1. Janowski, M.; Walczak, P.; Pearl, M. S., Predicting and optimizing the territory of blood–brain barrier opening by superselective intra-arterial cerebral infusion under dynamic susceptibility contrast MRI guidance. Journal of Cerebral Blood Flow & Metabolism 2016, 36 (3), 569-575. 2. Joshi, S.; Ergin, A.; Wang, M.; Reif, R.; Zhang, J.; Bruce, J. N.; Bigio, I. J., Inconsistent blood brain barrier disruption by intraarterial mannitol in rabbits: implications for chemotherapy. J Neurooncol 2011, 104 (1), 11-9. 3. Foley, C. P.; Rubin, D. G.; Santillan, A.; Sondhi, D.; Dyke, J. P.; Crystal, R. G.; Gobin, Y. P.; Ballon, D. J., Intra-arterial delivery of AAV vectors to the mouse brain after mannitol mediated blood brain barrier disruption. J Control Release 2014, 196, 71-78. 4. Yang, W. L.; Barth, R. F.; Leveille, R.; Adams, D. M.; Ciesielski, M.; Fenstermaker, R. A.; Capala, J., Evaluation of systemically administered radiolabeled epidermal growth factor as a brain tumor targeting agent. Journal of Neuro-Oncology 2001, 55 (1), 19-28. 5. Walczak, P.; Wojtkiewicz, J.; Nowakowski, A.; Habich, A.; Holak, P.; Xu, J.; Adamiak, Z.; Chehade, M.; Pearl, M. S.; Gailloud, P.; Lukomska, B.; Maksymowicz, W.; Bulte, J. W.; Janowski, M., Real-time MRI for precise and predictable intra-arterial stem cell delivery to the central nervous system. J Cereb Blood Flow Metab 2016. 6. Janowski, M.; Lyczek, A.; Engels, C.; Xu, J.; Lukomska, B.; Bulte, J. W.; Walczak, P., Cell size and velocity of injection are major determinants of the safety of intracarotid stem cell transplantation. J Cereb Blood Flow Metab 2013, 33 (6), 921-7.

Figures

Figure 1. Use of real-time MRI to predict perfusion territory and assessment for BBBO. (a, b) The 0.025 ml/s rate of infusion results in efficient cerebral perfusion, as marked by decrease in pixel intensity (red circle = ROI, quantified in b). Signal intensity is normalized by setting the value of ROIs as 1. (c) Pre- and 10 minutes post-Gd, T1-weighted images show the signal enhancement in the treated hemisphere. Color-coded subtraction image highlights the difference in signal intensity. (d) Evans Blue and Rhodamine extravasation following mannitol treatment. (e) The area of trans-catheter perfusion was overlaid on the Gd enhancement with visualized on color-coded subtraction image.

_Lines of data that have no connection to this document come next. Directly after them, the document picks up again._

(* ===== verification/Types.v ===== *)
(** * The off-chain data: circuits/input/types.rs

    The records of the data fetcher.  Their fields carry a prefix, because Rust
    reuses field names between structs. *)

From S2P Require Import Prelude.

Record HeaderRotateData := {
  hr_header_bytes : bytes;
  hr_header_size : nat;
  hr_num_authorities : nat;
  hr_start_position : nat;
  hr_end_position : nat;
  hr_new_authority_set_hash : bytes;
  hr_padded_pubkeys : list Bytes32;
}.

Record StoredJustificationData := {
  st_block_number : U32;
  st_signed_message : bytes;
  st_pubkeys : list bytes;
  st_signatures : list bytes;
  st_validator_signed : list bool;
  st_num_authorities : nat;
}.

Record CircuitJustification := {
  cj_authority_set_id : U64;
  cj_signed_message : bytes;
  cj_validator_signed : list bool;
  cj_pubkeys : list Bytes32;
  cj_signatures : list bytes;
  cj_num_authorities : nat;
  cj_current_authority_set_hash : bytes;
}.

Record SimpleJustificationData := {
  sd_pubkeys : list Bytes32;
  sd_signatures : list bytes;
  sd_validator_signed : list bool;
  sd_signed_message : bytes;
  sd_voting_weight : U64;
  sd_num_authorities : U64;
}.

(** [types::Precommit], the vote of a GRANDPA voter. *)
Record Vote := { target_hash : Bytes32; target_number : U32 }.

Record SignedPrecommit := {
  sp_precommit : Vote;
  sp_signature : bytes;
  sp_id : Bytes32;
}.

Record Commit := {
  cm_target_hash : Bytes32;
  cm_target_number : U32;
  cm_precommits : list SignedPrecommit;
}.

(** Over the type of Avail's headers, [avail_subxt::primitives::Header]. *)
Record GrandpaJustification (Header : Type) := {
  gj_round : U64;
  gj_commit : Commit;
  gj_votes_ancestries : list Header;
}.
Arguments Build_GrandpaJustification {Header}.
Arguments gj_round {Header}.
Arguments gj_commit {Header}.
Arguments gj_votes_ancestries {Header}.

Inductive SignerMessage :=
  | DummyMessage (n : U32)
  | PrecommitMessage (p : Vote).

(** The SCALE encoding that the derived [Encode] gives a [SignerMessage]: the
    index of the variant, then its fields. *)
Definition encode_vote (p : Vote) : bytes := target_hash p ++ le_encode 4 (target_number p).
Definition encode_signer_message (m : SignerMessage) : bytes :=
  match m with
  | DummyMessage n => 0 :: le_encode 4 n
  | PrecommitMessage p => 1 :: encode_vote p
  end.

(** [Encode::encode(&(&message, &round, &authority_set_id))]. *)
Definition encode_signed_message (m : SignerMessage) (round : U64) (authority_set_id : U64) : bytes :=
  encode_signer_message m ++ le_encode 8 round ++ le_encode 8 authority_set_id.

#[export] Instance StoredJustificationData_eq_dec : EqDecision StoredJustificationData.
Proof. solve_decision. Defined.
#[export] Instance Vote_eq_dec : EqDecision Vote.
Proof. solve_decision. Defined.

Figure 2. MRI imaging and histological appearance assessed for brain damage post BBBO. (a) T2-weighted MRI with no evidence of delayed brain damage 3 days post BBBO. The GFAP-, Iba1- and NueN-positive cells are quantified by the intensity expressed as means ± SD, compared to untreated hemisphere and differences are not significant.

Figure 3. Effect of IA melphalan on glioblastoma following mannitol induced-BBBO. (a) T2-weighted MRI localized the implanted tumor (arrow). (b) Gd enhancement was detected in the region of the tumor (c) Bioluminescence monitoring of tumor growth pre and post Melphalan treatment.